*** Data provided ***

(* ===== verification/System.v ===== *)
(** * System: start-up, and the two threads together

    [main.c], [app_mslave_init_ctr] and [app_mslave_ipc_load_conf]: how the
    process starts; [pthandler_mslave_ipc_service] and [app_mslave_mloop]: the
    two threads that share the controller, as a step relation whose steps are
    a round of the main loop, an update by the IPC thread, and the arrival of
    bytes. *)

From S2P Require Import Prelude Crc16 Machine Libmodbus SlaveState Layout SlaveMapping SlaveHandlers.
From S2P Require Import SlaveDiag SlaveFile SlaveConfig RegTable SlaveLoop.
From Stdlib Require Import ZArith Lia ZifyBool List Bool.
From stdpp Require Import base list numbers relations.
Open Scope Z_scope.
Open Scope m_scope.

(** ** Start-up *)

Definition zero_gateway : gatewayTableData_t := GwConf 0 0 (ModbusConfig 0 0 0 0 0) [].

(** How the compiler lays out the structures of the shared memory, and the
    files that hold alarm codes. *)
Record shm_layout := ShmLayout {
  sizeof_item : Z; sizeof_item_original : Z; sizeof_sensor_data : Z;
  item_type : list Z -> Z; item_gateway : list Z -> gatewayTableData_t;
  item_device : list Z -> deviceTableData_t; item_sensor_data : list Z -> sensorDataTableData_t;
  alarm_file : list Z -> alarm_read
}.

Section system.
Context (L : shm_layout) (Lsize : 0 <= sizeof_sensor_data L).

(** The results of [pthread_mutex_init], [app_mslave_ipc_create_shmem] and
    [app_mslave_ipc_create_sem], which only talk to the system. *)
Context (mutex_init : mutex -> Z) (create_shmem create_sem : Z).

(** After an error the queue is destroyed. *)
Definition app_mslave_init_ctr (p : ptr) : M Z :=
  if is_null p then ret ERR_INVALID_PARAM
  else
    let fail := modify_ctr (with_mapping_queue []) ;; ret ERR_API_FAIL in
    modify_ctr (with_smode SMODE_ACTIVE) ;;
    modify_ctr (fun c =>
      match to_set_port_conf_default (Some (port_conf c)) with
      | Some pc => with_port_conf pc c
      | None => c
      end) ;;
    if negb (mutex_init mtx_for_port_conf =? 0) then fail
    else
      modify_ctr (with_mctx None) ;;
      modify_ctr (with_mbus_border MBUS_BORDER_CDAB) ;;
      modify_ctr (with_mapping_queue []) ;;
      if negb (mutex_init mtx_for_mapping_queue =? 0) then fail
      else
        modify_ctr (with_state_set zero_state_set) ;;
        if negb (mutex_init mtx_for_state_set =? 0) then fail
        else
          modify_ctr (with_ch_input_delimiter 0) ;;
          modify_ctr (with_freading_buf_queue []) ;;
          if negb (mutex_init mtx_for_freading_buf_queue =? 0) then fail
          else
            modify_ctr (with_gwconf zero_gateway) ;;
            modify_ctr (with_dev_array (replicate SENSORS zero_device)) ;;
            if negb (create_shmem =? ERR_NONE) then fail
            else if negb (create_sem =? ERR_NONE) then fail
            else
              modify_ctr (with_to_force_dev_update false) ;;
              modify_ctr (with_to_force_sdata_update false) ;;
              ret create_sem.

Definition load_gwcfg (shm : list Z) : M Z :=
  to_load_gwcfg_from_shmem (sizeof_item L) (item_type L) (item_gateway L) CTR shm.
Definition load_devlist (shm : list Z) : M Z :=
  to_load_devlist_from_shmem (sizeof_item L) (item_type L) (item_device L) CTR shm.

(** The configuration is taken over: true when it could be translated. *)
Definition take_conf : M bool :=
  pthread_mutex_lock CTR mtx_for_port_conf ;;
  let* c := deref CTR in
  let r := app_mslave_ipc_set_port_conf (Some (port_conf c)) (Some (modbusConfig (gwconf c))) in
  (match fst r with
   | Some pc => put_ctr (with_slave_id (pc_slaveID pc) (with_port_conf pc c))
   | None => ret tt
   end) ;;
  pthread_mutex_unlock CTR mtx_for_port_conf ;;
  ret (snd r =? ERR_NONE).

(** One turn of the loop of [app_mslave_ipc_load_conf]: true when it breaks. *)
Definition load_conf_turn (shm : list Z) : M bool :=
  let* tpret := load_gwcfg shm in
  if negb (tpret =? ERR_NONE) then ret false
  else
    let* tpret := load_devlist shm in
    if negb (tpret =? ERR_NONE) then ret false
    else
      let* c := deref CTR in
      if is_gateway_conf_valid (gwconf c) then take_conf else ret false.

(** The loop, over what the shared memory holds at each turn; false when it
    still waits at the end. *)
Fixpoint app_mslave_ipc_load_conf (shms : list (list Z)) : M bool :=
  match shms with
  | [] => ret false
  | shm :: shms =>
      let* ready := load_conf_turn shm in
      if ready : bool then ret true else app_mslave_ipc_load_conf shms
  end.

Definition main_rest (shms : list (list Z)) : M bool :=
  let* ready := app_mslave_ipc_load_conf shms in
  if negb ready then ret false
  else
    let* _ := app_mslave_init_port CTR in
    let* _ := app_mslave_release_mapping CTR in
    let* _ := app_mslave_create_mapping CTR in
    ret true.

(** [main] up to the creation of the IPC thread. False: it still waits for a
    configuration, or the controller could not be initialised (the program
    then runs on without a mapping queue, which is not modelled). *)
Definition main_start (shms : list (list Z)) : M bool :=
  let* rc := app_mslave_init_ctr CTR in
  if negb (rc =? ERR_NONE) then ret false else main_rest shms.

(** What [pthandler_mslave_ipc_service] does before it sleeps, with [shm] in
    the shared memory. *)
Definition ipc_update (shm : list Z) : M Z :=
  to_update_mslave_mapping (load_gwcfg shm) (load_devlist shm)
    (let* _ := to_check_sdata_hash_value (sizeof_item L) CTR shm in ret tt)
    (to_update_sdata_register (sizeof_item L) (sizeof_item_original L) (sizeof_sensor_data L)
       (item_sensor_data L) (alarm_file L) CTR shm) CTR.

(** ** The system *)

(** The shared memory has its size. *)
Definition shm_ok (shm : list Z) : Prop := APP_SHM_TOTAL_SIZE <= Z.of_nat (length shm).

*** End of Data provided ***

Exercise prompt:
Check each line of the entries above for the string "true", and return those that contain it.

Solution to this task:
(** The configuration is taken over: true when it could be translated. *)
(** One turn of the loop of [app_mslave_ipc_load_conf]: true when it breaks. *)
      if ready : bool then ret true else app_mslave_ipc_load_conf shms
    ret true.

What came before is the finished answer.